原題『교섭(交渉)』、英題『The Point Men』。2023年、イム・スルレ監督作品。2007年に起こった拉致事件を元に書かれたストーリー。人質となったのは、伝道のためアフガニスタンへ入国した23人の韓国人クリスチャン。タリバンの要求は、アフガニスタンに駐留する韓国軍撤退と、収監されているタリバン戦士の釈放。イスラム主義組織であるタリバンに、人質がクリスチャンであることを知られてはたいへんなことになる。政府は、人質はボランティアのためアフガニスタンに入国したと発表し、アフガン外務省との交渉に外交通商部の次官と室長を派遣する。一方、国家情報院はパキスタンで活動していた工作員をアフガンに送り込み、独自の交渉を図る。

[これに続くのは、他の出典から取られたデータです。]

Definition ngx_slab_init (addr end_ min_shift : Z) (words : Z -> Z) : slab_pool :=
  let slots := addr + SIZEOF_POOL in
  let free := addr + FREE_OFFSET in
  let n := ps - min_shift in
  let size := end_ - slots in
  let m0 := list_to_map ((fun a => (a, mk_sp 0 a 0)) <$> descs slots n) in
  let p := slots + n * SIZEOF_PAGE in
  let stats := replicate (Z.to_nat n) (mk_sstat 0 0 0 0) in
  let p := p + n * SIZEOF_STAT in
  let size := size - n * (SIZEOF_PAGE + SIZEOF_STAT) in
  let pages := size / (ngx_pagesize + SIZEOF_PAGE) in
  let m1 := list_to_map ((fun a => (a, zero_page)) <$> descs p pages) in
  let start := ngx_align_ptr (p + pages * SIZEOF_PAGE) ngx_pagesize in
  let m := i64 (pages - u64 (end_ - start) / ngx_pagesize) in
  let pages := if 0 <? m then pages - m else pages in
  mk_pool addr (2 ^ min_shift) min_shift p (page_at p pages) stats pages start end_
    (<[p := mk_sp pages free free]> (<[free := mk_sp 0 p 0]> (m1 ∪ m0))) words.

(** ** Pages *)

Fixpoint busy_loop (pages : nat) (p : Z) : SM unit :=
  match pages with
  | O => mret tt
  | S pages => sput p (fun _ => mk_sp NGX_SLAB_PAGE_BUSY SNULL NGX_SLAB_PAGE);; busy_loop pages (page_at p 1)
  end.

(** The rest of a longer run takes its place in the ring. *)
Definition split_run (page pages slab : Z) : SM unit :=
  set_sprev (page_at page (slab - 1)) (page_at page pages);;
  set_slab (page_at page pages) (slab - pages);;
  n ← sget sp_next page;
  set_snext (page_at page pages) n;;
  p ← sget sp_prev page;
  set_sprev (page_at page pages) p;;
  p ← sget sp_prev page;
  set_snext p (page_at page pages);;
  n ← sget sp_next page;
  set_sprev n (page_at page pages).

メンツが〜! 恥が〜! アメリカが〜! 上のひとたちは国家ファースト。内緒にしてたのに人質はクリスチャンで〜とニュース番組のコメンテーターがいっちゃう。抗議を入れても国内の放送だからアフガンに知られることなんてないですよ〜と呑気なテレビ局。そんな訳なく、すぐアルジャジーラで引用映像が流れちゃう。そもそも渡航しないでって注意喚起してる国になんで行っちゃうのようアーーーーと素人はブチギレれば済むが、交渉人はそうはいかない。

断片的な報道や噂でしか事情を知らない世間は好き勝手に文句をいう。出せない情報というのはあるのです。いえないことは山盛りです。交渉にあたるというのはそういうこと。それぞれの立場や複雑さが描かれる。「(あなたたちはこれが片付けば終わりだけど)我々はタリバンとこの先も戦わねばならない」というアフガン外務省役員の言葉は重い。

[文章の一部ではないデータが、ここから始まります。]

(** A page put first: code that ends with these links. *)
Lemma dring_push m' t h l x S :
  dring m t h l -> x ∉ h :: l -> (4 | x) -> nxt m' h = Some x -> prv m' x = Some (Z.lor h t) -> nxt m' x = Some (default h (head l)) ->
  (forall y, head l = Some y -> prv m' y = Some (Z.lor x t)) ->
  keeps m m' [h; x] [default h (head l); x] S -> dring m' t h (x :: l).
Proof.
  intros HR Hx Ha H1 H2 H3 H4 HK. apply (dring_subst m m' t h [] [] [x] l S); [done| | | |done|done].
  - cbn. assert (Hp : h :: x :: l ≡ₚ x :: h :: l) by solve_Permutation. rewrite Hp. constructor; [done|by eapply dr_nodup].
  - by intros y ->%list_elem_of_singleton.
  - cbn. by split_and!.
Qed.

Lemma reopen_spec slot t l x :
  let h := page_at (ngx_slab_slots s) slot in
  dring m t h l -> x ∉ h :: l -> x ∈ dom m -> (4 | x) ->
  exists m', reopen_page x slot t s = Some (tt, with_desc s m') /\ dring m' t h (x :: l) /\ keeps m m' [h; x] [default h (head l); x] [].
Proof.
  intros h HR Hx Hd Ha. assert (Hn := dlinked_head _ _ _ _ _ (dr_links _ _ _ _ HR)). pose proof Hx as [Hxh Hxl]%not_elem_of_cons.
  unfold reopen_page. rewrite run_gets. fold h. read. set (q := default h (head l)) in *.
  assert (Hqd : q ∈ dom m) by (apply (dring_dom _ _ _ _ _ HR), head_elem).
  assert (Hhd : h ∈ dom m) by (apply (dring_dom _ _ _ _ _ HR); by left).
  assert (Hqx : q <> x) by (intros E; apply Hx; rewrite <- E; apply head_elem).
  write (m1 & E & N1 & K1). write (m2 & E & N2 & K2).
  write (m3 & E & P3 & K3). read. rewrite <- run_ret_r.
  write (m4 & E & P4 & K4). exists m4. split; [done|].
  assert (HK : keeps m m4 [h; x] [q; x] []).
  { eapply keeps_sub; [eapply keeps_trans; [exact K1|eapply keeps_trans; [exact K2|eapply keeps_trans; [exact K3|exact K4]]]|..]; incl. }
  split; [|done]. eapply dring_push; [done..|fld|fld|fld| |exact HK].
  intros y Hy. replace y with q; [done|]. unfold q. by rewrite Hy.
Qed.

好もしかったのは、極端なバカとか極端に意地が悪いひとがいないところ。エンタメとしては、そういう人物を各所に配置しておくとメリハリがつきやすい。しかしこの作品の筆は滑らない。次官は全然仕事してなかったように見えたけど(笑)最後書類に署名するとことか、室長の次官に対する態度とかを見ると、やはりこのひとも見えないところで闘っていたのだろう…多分……と思わせる余白がある。書記官たちも健気でよかった。どんな都合があっても、最重要かつ最優先事項は人質の救出なのだ。「テロリストとの交渉を国家外交の恥だと思わないのか」と問われても、「外交部の使命は人命を守ることです」と答える室長に信頼を覚える。国家を代表するもの、映画のなかだけでなく現実もそうであってほしいと思いますね〜。

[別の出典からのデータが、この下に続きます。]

(** The same, when only one ring changes. *)
Lemma inv_ring_step r0 l1 old new l2 m' l0 k Ns Ps Ss :
  segs = l1 ++ old ++ l2 -> valid_rid r0 -> keeps m m' Ns Ps Ss -> let a := page_at P0 (total l1) in
  (forall x, x ∈ Ss -> exists i, 0 <= i < total old /\ x = page_at a i) ->
  (forall x, x ∈ Ns \/ x ∈ Ps -> x ∈ rhead s r0 :: R r0 \/ exists i, 0 <= i < total old /\ x = page_at a i) ->
  Forall (fun g => ring_of g = None \/ ring_of g = Some r0) old -> Forall (fun g => ring_of g = None \/ ring_of g = Some r0) new ->
  total new = total old -> laid N m' a new -> dring m' (rtag r0) (rhead s r0) l0 ->
  R r0 ≡ₚ members r0 (starts a old) ++ k -> l0 ≡ₚ members r0 (starts a new) ++ k ->
  inv s N m' (fun r => if decide (r = r0) then l0 else R r) (l1 ++ new ++ l2).
Proof using HG HI.
  intros Es Hr0 HK a HSs HNP Hold Hnew Htot Hlaid HR0 E1 E2. pose proof inv_lens as HPos. rewrite Es in HPos. unfold positive_lens in HPos.
  rewrite !Forall_app in HPos. destruct HPos as (_ & HPo & _).
  assert (Hst : forall x g, (x, g) ∈ starts a old -> (x, g) ∈ starts P0 segs).
  { intros x g Hx. rewrite Es, !starts_app, !elem_of_app. right. by left. }
  assert (Hsub : forall r l, r <> r0 -> Forall (fun g => ring_of g = None \/ ring_of g = Some r0) l -> Forall (fun g => ring_of g <> Some r) l).
  { intros r l Hne H. eapply Forall_impl; [exact H|]. cbn. intros g [Hg|Hg]; congruence. }
  eapply (inv_subst l1 old new l2 m' _ Ns Ps Ss); [done..| |done|done| |].
  - intros x Hx. destruct (HNP x Hx) as [Hx'|Hx']; [right; by exists r0|by left].
  - intros r Hr. destruct (decide (r = r0)) as [->|Hne]; [done|].
    assert (Hsep : forall x, x ∈ Ns \/ x ∈ Ps -> x ∉ rhead s r :: R r).
    { intros x Hx. destruct (HNP x Hx) as [Hx'|(i & Hi & ->)]; [by apply (ring_sep r0 r)|].
      destruct (cell_of a old i HPo Hi) as (y & g & j & Hy & Hj & ->). apply (cell_not_ring r y g j Hr (Hst _ _ Hy) Hj). right.
      destruct (starts_at _ _ _ _ HPo Hy) as (k1 & k2 & -> & _). apply (Hsub r) in Hold; [|exact Hne]. rewrite Forall_app, Forall_cons in Hold. tauto. }
    eapply dring_keeps; [by apply (i_ring _ _ _ _ _ HI)|exact HK|..]; intros x Hx Hin; (apply (Hsep x); [tauto|]); [done|by right].
  - intros r Hr. destruct (decide (r = r0)) as [->|Hne]; [by exists k|]. exists (R r). rewrite !members_none; [done|by apply Hsub..].
Qed.
End Inv.
End Pages.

室長はファン・ジョンミン、工作員はヒョンビン。会った当初は事あるごとにぶつかる。興味深いのは、どちらも迷惑そうではあっても決して相手を見下さないところ。こういうときのジョンミンさんの演技はいつも独特。複雑で繊細、腹が読めない表情をする。これ迄も幅広い役柄を演じてきたひとだが、思えばこうしたエリート官僚の役は珍しい。あまりにもストレスばかりの状況に、いつシーバラマーとかケーセッキヤーといいだすかとハラハラしたが(笑)そんなことはなく、決して諦めずに粛々と責務を果たす姿が頼もしかった。ヒョンビンさんは『王の涙』でしか観たことがなく、大ヒットした『愛の不時着』も未見なのだが、陰のある役がとても似合う。目の前で人質を殺されたトラウマに苦しみ乍ら、同じことを二度と繰り返すまいと奔走する。ふたりとも互いの仕事に敬意を持っている、そんな誠実さが伝わる演技で素晴らしかった。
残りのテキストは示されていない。